The BJP and Shiv Sena combine failed to wrest power in 2009, when the Congress party and Nationalist Congress Party (NCP) secured the mandate for a third term.
Fadnavis, however, got elected to the state legislature for the third time from Nagpur South-West constituency in 2009 and former Union minister Gopinath Munde, who died earlier this year in a road accident in Delhi, shifted to Delhi, having won the Beed Lok Sabha constituency.
Munde’s move to Delhi created a vacuum in the BJP’s leadership team in the state assembly. Fadnavis seized this opportunity and spearheaded the party’s attack against the ruling combine on issues including the Adarsh housing society and irrigation scandals. Fadnavis impressed as someone who is not only articulate about issues but also one who is well prepared for debates in the state assembly.

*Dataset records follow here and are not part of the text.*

(* ===== verification/VmUpdateProps.v ===== *)
(** * Updates of the address space

    [mprotect] and [mname]: the allocations in a range are split at its ends
    and changed, and the host follows. *)
From Stdlib Require Import Sorted.
From S2P Require Import Prelude BTree Env VmSpace VmSpaceProps.

Module VmUpdateProps.
Import Env VmSpace VmSpaceProps.
Local Open Scope list_scope.
Implicit Types (m l pre rest : list (Z * Alloc)) (a : Alloc) (x p e : Z) (c : list call).

(** ** Updating *)

Section update.
Context {H : Host} `{!HostOk H}.
Hypothesis page_le : h_page_size H <= VIRTUAL_PAGE_SIZE.
Variables (filt : Alloc -> bool) (u : updater) (g : Alloc -> Alloc).

(** A closure that changes attributes as [g] does, and the protection of the
    host with them. *)
Record updater_ok : Prop := UpdaterOk {
  uo_same a : addr (g a) = addr a /\ len (g a) = len a /\ storage (g a) = storage a;
  uo_part a q n : attrs (g (part a q n)) = attrs (g a);
  uo_run c a : addr a mod VIRTUAL_PAGE_SIZE = 0 -> (forall x, inside a x -> page c x = Some (into_host (prot a))) ->
    exists c', u c a = Ok (g a, c')
    /\ forall x, page c' x = if decide (inside a x) then Some (into_host (prot (g a))) else page c x
}.
Hypothesis u_ok : updater_ok.

Definition split p e a : list Alloc :=
  (if decide (addr a < p) then [part a (addr a) (Z.min (end_ a) p - addr a)] else [])
  ++ (if decide (Z.max (addr a) p < Z.min (end_ a) e)
      then [g (part a (Z.max (addr a) p) (Z.min (end_ a) e - Z.max (addr a) p))] else [])
  ++ (if decide (e < end_ a) then [part a (Z.max (addr a) e) (end_ a - Z.max (addr a) e)] else []).
Definition upd p e a : list Alloc := if filt a then split p e a else [a].
Definition upds p e l : list (Z * Alloc) := key <$> (l.*2 ≫= upd p e).

Lemma upds_app p e l1 l2 : upds p e (l1 ++ l2) = upds p e l1 ++ upds p e l2.
Proof. unfold upds. by rewrite fmap_app, bind_app, fmap_app. Qed.

Lemma upds_cons p e k a l : upds p e ((k, a) :: l) = (key <$> upd p e a) ++ upds p e l.
Proof. unfold upds. cbn. by rewrite fmap_app. Qed.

For Fadnavis, a former Akhil Bharatiya Vidyarthi Parishad (the Rashtriya Swayamsevak Sangh’s, or RSS’s, student wing) activist, coming well prepared for debates in the house came from years of practice as an ace debater at Nagpur University, where he won numerous awards in debating competitions.
Fadnavis became a corporator in the Nagpur Municipal Corporation at the age of 27 in 1997 and also the second youngest mayor of any city in India. Though Fadnavis lacks administrative experience at the state level, he has ample experience in running a civic administration.
Fadnavis played an important role in signing a memorandum of understanding between the Maharashtra and Madhya Pradesh governments to build a dam on Kanhan river at Jamghat in Madhya Pradesh in 2012. According to the accord, Madhya Pradesh will get electricity generated from the hydroelectric power project and Nagpur Municipal Corporation will get water. Fadnavis pushed for the project to secure the growing needs of Nagpur city, which has a population of 2.9 million.
Fadnavis is a deshastha brahmin, one of the four major sub-castes among Maharashtrian Brahmins. (Chitpavans or Kokanastha, Karhades and Gaud Saraswat Brahmins are the other three). The Fadanvis are landed gentry from Mul village in Chandrapur district of Vidarbha and enjoy a close rapport with RSS for at least three generations.
Fadnavis’s father Gangadharrao was also an ABVP activist and later a member of Legislative Council, or MLC, from Nagpur graduate constituency for Jan Sangh and BJP but died in 1987 because of cancer when Devendra Fadnavis was 17.
Devendra Fadnavis’s aunt Shobhatai Fadnavis was a party legislator from Mul-Saoli constituency till 2009 and also a minister of cabinet rank in the only Shiv Sena-BJP government in the state between 1995 and 1999. She is still a party legislator but in the upper house as her constituency was reserved for scheduled caste candidates during the 2009 constituency delimitation exercise.